Oliver Neukum wrote:
>>>I agree. But usbcore should help as far as possible.
>>
>>What were you thinking would transform the "device model" level
>>suspend/resume calls into USB level ones? :)
>
> OK, but where do we handle the case where resumption is impossible
> because the device has been unplugged ?
If that's not already handled, it'd be a bug in the hub driver.
>>>>For example, suspending a bus-powered hub would need to morph into
>>>>disconnecting the devices it could no longer power ... and in your
>>>>case, suspending a network device that discards its firmware would
>>>>also need to morph into a disconnect.
>>>
>>>That's exactly what you must _not_ do, you need to retain the information
>>>which devices was on which port to resume correctly.
>>
>>Why would that be? In those cases, the device MUST re-enumerate from
>>scratch, there will be no USB state to resume. In those cases the
>>devices can't suspend; they can only disconnect/reconnect.
>>
>>And it'd be pointless, since if any device driver wants to save
>>information about devices across reconnects -- like usb-storage does
>>today -- it has all the tools it needs to do that already. There's
>>no need to bloat the core with such stuff.
>
>
> That is not the entire truth.
> The hub will be told to resume first. If we than scan the physical bus
> and initiate initialisation of the devices found, there'll be chaos
> once the "driverfs" layer tells devices to resume.
You said "initiate initialisation"; that's normally called "enumeration".
Which by definition is NOT done for a USB device being resumed!!!!

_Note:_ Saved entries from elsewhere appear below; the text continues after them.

(** * MikroTik RouterOS / SwitchOS driver: a shallow embedding

    Source: [src/netmiko/mikrotik/mikrotik_ssh.py], class [MikrotikBase]
    (with its two empty subclasses [MikrotikRouterOsSSH] and
    [MikrotikSwitchOsSSH]).

    Layout of the development:
    - [PyStr]: the Python [str] operations the driver uses
      ([strip], [rstrip], [split], [join], [in]) and [re.escape];
    - [Py]: values, exceptions and the state-and-exception monad in which
      methods run;
    - [Netmiko]: the attributes and methods inherited from the base
      connection classes, which are not part of the driver's file;
    - [Mikrotik]: the methods of [MikrotikBase], one definition per method;
    - [SimDevice]: a small simulated device on which statements are run;
    - the theorems. *)

From Stdlib Require Import String Ascii List Bool Lia NArith QArith.
From stdpp Require Import base gmap strings.

Open Scope string_scope.
Open Scope list_scope.

(* ===================================================================== *)
(** * Python strings *)
(* ===================================================================== *)

(** A Python [str] is modelled as a [string]; a character is a code point
    below 256. *)
Module PyStr.

(** [str.isspace] on one character, for code points below 256: the
    characters that [str.strip()] with no argument removes. *)
Definition isspace (c : ascii) : bool :=
  let n := N_of_ascii c in
  ((9 <=? n) && (n <=? 13) || (28 <=? n) && (n <=? 32)
   || (n =? 133) || (n =? 160))%N.

(** [s.lstrip()] *)
Fixpoint lstrip (s : string) : string :=
  match s with
  | EmptyString => EmptyString
  | String c s' => if isspace c then lstrip s' else s
  end.

Definition is_empty (s : string) : bool :=
  match s with EmptyString => true | String _ _ => false end.

(** [s.rstrip()] *)
Fixpoint rstrip (s : string) : string :=
  match s with
  | EmptyString => EmptyString
  | String c s' =>
      let r := rstrip s' in
      if is_empty r && isspace c then EmptyString else String c r
  end.

(** [s.strip()] *)
Definition strip (s : string) : string := rstrip (lstrip s).

(** [s.startswith(p)] *)
Fixpoint startswith (p s : string) : bool :=
  match p, s with
  | EmptyString, _ => true
  | String _ _, EmptyString => false
  | String a p', String b s' => Ascii.eqb a b && startswith p' s'
  end.

(** [sub in s]: [sub] starts at some position of [s]. *)
Fixpoint contains (sub s : string) : bool :=
  startswith sub s
  || match s with
     | EmptyString => false
     | String _ s' => contains sub s'
     end.

(** [s[n:]] *)
Fixpoint drop (n : nat) (s : string) : string :=
  match n, s with
  | O, _ => s
  | S _, EmptyString => EmptyString
  | S k, String _ s' => drop k s'
  end.

(** [s.partition(sep)] without the separator: the text before and the
    text after the leftmost occurrence of [sep], if there is one. *)
Fixpoint find_sep (sep s : string) : option (string * string) :=
  if startswith sep s then Some (EmptyString, drop (String.length sep) s)
  else match s with
       | EmptyString => None
       | String c s' =>
           match find_sep sep s' with
           | Some (before, after) => Some (String c before, after)
           | None => None
           end
       end.

(** The lines of [s.split(sep)] for a non-empty [sep]: cut at the
    leftmost occurrence, go on with what follows it.  Every cut consumes
    at least one character, so [length s] rounds are enough
    ([split_lines_eq] below is the unfolding without the counter). *)
Fixpoint split_rounds (rounds : nat) (sep s : string) : list string :=
  match find_sep sep s with
  | None => [s]
  | Some (before, after) =>
      match rounds with
      | O => [s]
      | S k => before :: split_rounds k sep after
      end
  end.

Definition split_lines (sep s : string) : list string :=
  split_rounds (String.length s) sep s.

(** [sep.join(ls)] *)
Fixpoint join (sep : string) (ls : list string) : string :=
  match ls with
  | [] => EmptyString
  | [x] => x
  | x :: rest => x +:+ sep +:+ join sep rest
  end.

(** ** [re.escape]

    [_special_chars_map] of Python's [re] module: the characters of
    ["()[]{}?*+-|^$\\.&~# \t\n\r\v\f"]. *)
Definition special_chars : list ascii :=
  list_ascii_of_string "()[]{}?*+-|^$\.&~# "
    ++ ["009"; "010"; "013"; "011"; "012"]%char.

Definition is_special (c : ascii) : bool :=
  existsb (Ascii.eqb c) special_chars.
(** * Fixed-size buffer descriptors and pools (buffer.c / buffer.h)

    A shallow embedding of the allocator: the three structs are records,
    the objects the C code reaches through pointers live in a typed
    memory, and every function of buffer.c is a computation in a small
    state-and-fault monad over that memory. *)

From Stdlib Require Import NArith Lia List.
From stdpp Require Import base option numbers list gmap.

Open Scope N_scope.

(** ** Data model (buffer.h) *)

(** [uint8_t *] is an address, [0] being [NULL]; [size_t] is a natural
    number whose wrap-around is written out where the code computes with it. *)
Definition NULL : N := 0.

(** [buffer_st]. *)
Record buffer_st := mk_buffer {
  data_u8p : N;
  capacity_bytes : N;
  is_available : bool;
  is_initialized : bool
}.

(** [buffer_pool_st]. A [buffer_st *] is [None] for [NULL] and otherwise the
    address of a descriptor cell; element [i] of an array at [a] is the
    cell [a + i]. *)
Record buffer_pool_st := mk_pool {
  buffer_array_sa : option N;
  buffer_count : N;
  pool_is_initialized : bool
}.

(** [buffer_array_ctx_st]; the pool is embedded by value. *)
Record buffer_array_ctx_st := mk_ctx {
  pool_s : buffer_pool_st;
  ctx_buffer_array_sa : option N;
  memory_block_u8p : N;
  ctx_buffer_count : N;
  buffer_size : N;
  ctx_is_initialized : bool
}.

(** A [buffer_pool_st *] points at a pool object of its own or at the
    [pool_s] member of a context ([&ctx_sp->pool_s]). *)
Inductive pool_ref :=
  | PoolObj (l : N)
  | PoolOfCtx (c : N).

#[global] Instance pool_ref_eq_dec : EqDecision pool_ref.
Proof. solve_decision. Defined.

(** The memory: one typed store per struct. *)
Record memory := mk_memory {
  descs : gmap N buffer_st;
  pools : gmap N buffer_pool_st;
  ctxs : gmap N buffer_array_ctx_st
}.

Definition set_descs (m : memory) (d : gmap N buffer_st) : memory :=
  {| descs := d; pools := pools m; ctxs := ctxs m |}.
Definition set_pools (m : memory) (p : gmap N buffer_pool_st) : memory :=
  {| descs := descs m; pools := p; ctxs := ctxs m |}.
Definition set_ctxs (m : memory) (c : gmap N buffer_array_ctx_st) : memory :=
  {| descs := descs m; pools := pools m; ctxs := c |}.

(** Field assignments. *)
Definition with_data_u8p (v : N) (b : buffer_st) : buffer_st :=
  {| data_u8p := v; capacity_bytes := capacity_bytes b;
     is_available := is_available b; is_initialized := is_initialized b |}.
Definition with_capacity_bytes (v : N) (b : buffer_st) : buffer_st :=
  {| data_u8p := data_u8p b; capacity_bytes := v;
     is_available := is_available b; is_initialized := is_initialized b |}.
Definition with_is_available (v : bool) (b : buffer_st) : buffer_st :=
  {| data_u8p := data_u8p b; capacity_bytes := capacity_bytes b;
     is_available := v; is_initialized := is_initialized b |}.
Definition with_is_initialized (v : bool) (b : buffer_st) : buffer_st :=
  {| data_u8p := data_u8p b; capacity_bytes := capacity_bytes b;
     is_available := is_available b; is_initialized := v |}.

>>Given that userspace tools can already be used to make network device
>>names be pseudo-stable ("eth2" is always the one with address NN), and
>>network drivers can even request specific names ("eth3") I don't see
>>any reason any network device driver should want such functionality.
>
>
> How about keeping up connections ?
If that happens, it's a bonus.
> The point of suspend/resume cycles is that the system is restored
> to the state it had. IP, mac, filtering etc... must be restored, not only names.
Then there's always reality to deal with. Like when a network link gets
removed during suspend.
> In fact, if we have persistent names we don't need to care about names.
Erm, that doesn't make sense. Having them persistent means someone is
caring a heck of a lot about names and assignment policies.